People get this kind of junk mail all the time, but the odd thing was the corporate spokescreature: Instead of a gecko or a frog, the ad featured an animation of a little green alien, dancing what appeared to be the Macarena.
What were they trying to say, that Experian has investors on Mars who haven't heard about the problems with subprime mortgages?
In the snail-mail at our house the other day there appeared a come-on from an outfit called Crown Mortgage Corp., which may beat the little green alien. "Start saving now with our 1.750% loan program," it said. "It's almost impossible not to qualify! And it's fast and easy." No worries: "Borrow up to 100% of the value of your home and take cash out for any purpose. Use the cash for anything you want. Pay off high-interest debt or tax liens, take a vacation or finance your child's education. It's up to you."
Compared to companies like these, Countrywide Financial is as sound as the U.S. Treasury. Which may be true anyway.
The Last Trump
Henry Kaufman, who used to be known as "Dr. Doom" back a few financial crises ago, weighed in last week with the all-too-accurate assessment that financiers redefined liquidity over the past couple of decades. Liquidity used to mean cash, or assets that certainly could be converted to cash with the stroke of a pen.
"Firms and households today often blur the distinction between liquidity and credit availability," Kaufman said. "When thinking about liquid assets, present and future, it is now commonplace to think in terms of access to liabilities."
Personal liquidity recently has been defined as what you can borrow with the stroke of a pen. An individual adds up all the limits on the credit cards in his wallet, permissible overdrafts on his checking account, margin-loan limits on his brokerage account and home-equity loan checks in his desk. Maxing them out, he may command two years' salary, or more if he had worked at it when lenders were bullish.

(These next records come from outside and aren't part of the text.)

Lemma consputs_ok out : forall s, settled s -> k_panicked s = 0 -> Forall (fun c => 0 <= c < 256) out ->
  exists s', consputs out s = Ok tt s' /\ prints out s s'.
Proof.
  induction out as [|c out IH]; intros s Hs Hp Hout; [exists s; split; [done|apply prints_nil]|].
  apply Forall_cons in Hout as [Hc Hout]. destruct (consputc_ok c s Hs Hp Hc) as (s1 & E1 & P1).
  destruct (IH s1) as (s2 & E2 & P2); [by eapply prints_settled|by rewrite (prints_panicked _ _ _ P1)|done|].
  exists s2. cbn [consputs]. erewrite bind_ok by exact E1. split; [exact E2|]. apply (prints_app [c] out s s1 s2 P1 P2).
Qed.

Lemma digit_char d : 0 <= d < 16 -> 0 <= digit d < 256.
Proof.
  intros H. assert (E : forallb (fun d => (0 <=? digit d) && (digit d <? 256)) (rangeZ 0 16) = true) by reflexivity.
  rewrite forallb_forall in E. specialize (E d). rewrite <- list_elem_of_In, elem_of_rangeZ in E.
  destruct (andb_prop _ _ (E ltac:(lia))). lia.
Qed.

Lemma digit_chars ds : Forall (fun d => 0 <= d < 16) ds -> Forall (fun c => 0 <= c < 256) (rev (digit <$> ds)).
Proof.
  intros H. apply Forall_rev. apply Forall_fmap. eapply Forall_impl; [exact H|]. intros d. apply digit_char.
Qed.

Lemma printint_ok base sign xx txt s : settled s -> k_panicked s = 0 -> 2 <= base <= 16 -> - 2 ^ 63 <= xx < 2 ^ 63 ->
  num_text base sign xx txt -> lenZ txt <= 16 -> exists s', printint xx base sign s = Ok tt s' /\ prints txt s s'.
Proof.
  intros Hs Hp Hb Hx (ds & Hn & ->) Hl. unfold printint.
  assert (El : lenZ (sign_chars sign xx ++ rev (digit <$> ds)) = lenZ ds + lenZ (sign_chars sign xx)).
  { unfold lenZ. rewrite length_app, length_rev, length_fmap. lia. }
  erewrite bind_ok; [|rewrite (printint_buf_ok base sign xx ds s Hb Hx Hn); destruct (Z.leb_spec (lenZ ds + lenZ (sign_chars sign xx)) 16); [reflexivity|lia]].
  rewrite rev_app_distr. assert (Es : rev (sign_chars sign xx) = sign_chars sign xx) by (unfold sign_chars; by destruct (_ && _)).
  rewrite Es. apply consputs_ok; [done|done|]. apply Forall_app. split.
  - unfold sign_chars. destruct (_ && _); [|done]. apply Forall_singleton. by compute.
  - apply digit_chars. eapply Forall_impl; [apply Hn|]. simpl. lia.
Qed.

Lemma value_snoc base ds d : value base (ds ++ [d]) = value base ds + base ^ lenZ ds * d.
Proof.
  induction ds as [|e ds IH]; [change (base ^ lenZ (@nil Z)) with 1; cbn [app value]; lia|]. rewrite lenZ_cons, Z.pow_add_r, Z.pow_1_r by (pose proof (lenZ_nonneg ds); lia).
  cbn [app value]. rewrite IH. nia.
Qed.

Lemma printptr_loop_ok hs : forall x s, settled s -> k_panicked s = 0 -> Forall (fun d => 0 <= d < 16) hs -> lenZ hs <= 16 ->
  x = value 16 hs * 16 ^ (16 - lenZ hs) ->
  exists s', printptr_loop (length hs) x s = Ok tt s' /\ prints (rev (digit <$> hs)) s s'.
Proof.
  induction hs as [|d hs IH] using rev_ind; intros x s Hs Hp Hds Hl Hx; [exists s; split; [done|apply prints_nil]|].
  apply Forall_app in Hds as [Hhs Hd]. apply Forall_cons in Hd as [Hd _]. rewrite lenZ_app in *. change (lenZ [d]) with 1 in *.
  pose proof (lenZ_nonneg hs). pose proof (value_bound 16 hs ltac:(lia) Hhs). pose proof (value_nonneg 16 hs ltac:(lia) Hhs).
  rewrite value_snoc in Hx. set (w := 16 ^ (16 - (lenZ hs + 1))) in *.
  assert (Hw : 16 ^ lenZ hs * w = 2 ^ 60).
  { unfold w. rewrite <- Z.pow_add_r by lia. replace (lenZ hs + (16 - (lenZ hs + 1))) with 15 by lia. done. }
  assert (Hw0 : 0 < w) by (apply Z.pow_pos_nonneg; lia).
  assert (Er : 0 <= value 16 hs * w < 2 ^ 60).
  { rewrite <- Hw. split; [nia|]. apply Z.mul_lt_mono_pos_r; lia. }
  assert (Ex0 : x = 2 ^ 60 * d + value 16 hs * w) by (rewrite <- Hw; lia).
  assert (Ed : Z.shiftr x 60 = d) by (rewrite Z.shiftr_div_pow2 by lia; symmetry; apply (Z.div_unique _ _ _ (value 16 hs * w)); lia).
  assert (Ex : u64 (Z.shiftl x 4) = value 16 hs * 16 ^ (16 - lenZ hs)).
  { replace (16 - lenZ hs) with (1 + (16 - (lenZ hs + 1))) by lia. rewrite Z.pow_add_r by lia. fold w.
    unfold u64. rewrite Z.shiftl_mul_pow2 by lia. symmetry. apply (Z.mod_unique _ _ d); lia. }
  rewrite length_app, Nat.add_1_r. cbn [printptr_loop]. rewrite Ed.
  rewrite (bind_ok _ _ _ (digit d) s) by (apply deref_ok, digits_lookup, Hd).
  destruct (consputc_ok (digit d) s Hs Hp (digit_char d Hd)) as (s1 & E1 & P1). erewrite bind_ok by exact E1.
  destruct (IH _ s1 (prints_settled _ _ _ P1 Hs) ltac:(by rewrite (prints_panicked _ _ _ P1)) Hhs ltac:(lia) Ex) as (s2 & E2 & P2).
  exists s2. split; [exact E2|]. rewrite fmap_app, rev_app_distr. exact (prints_app _ _ _ _ _ P1 P2).
Qed.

Corporate liquidity is not much different. Companies maintain credit lines that would have constituted the mark of Cain many years ago, confident that they can borrow their way through any crisis.
When a person or a corporate treasurer writes a check on air to achieve liquidity, he should think of Owen Glendower, the Welsh magician who tries to impress Henry Hotspur in an early scene of Shakespeare's Henry IV, Part I. Glendower brags that he can "call spirits from the vast deep!" Hotspur gives him no credit: "Why, so can I; or so can any man. But will they come?"
What is shaking the markets is a refusal of the spirit of easy money
to come from the vast deep. We are undergoing an agonizing reappraisal
of the power and security of credit.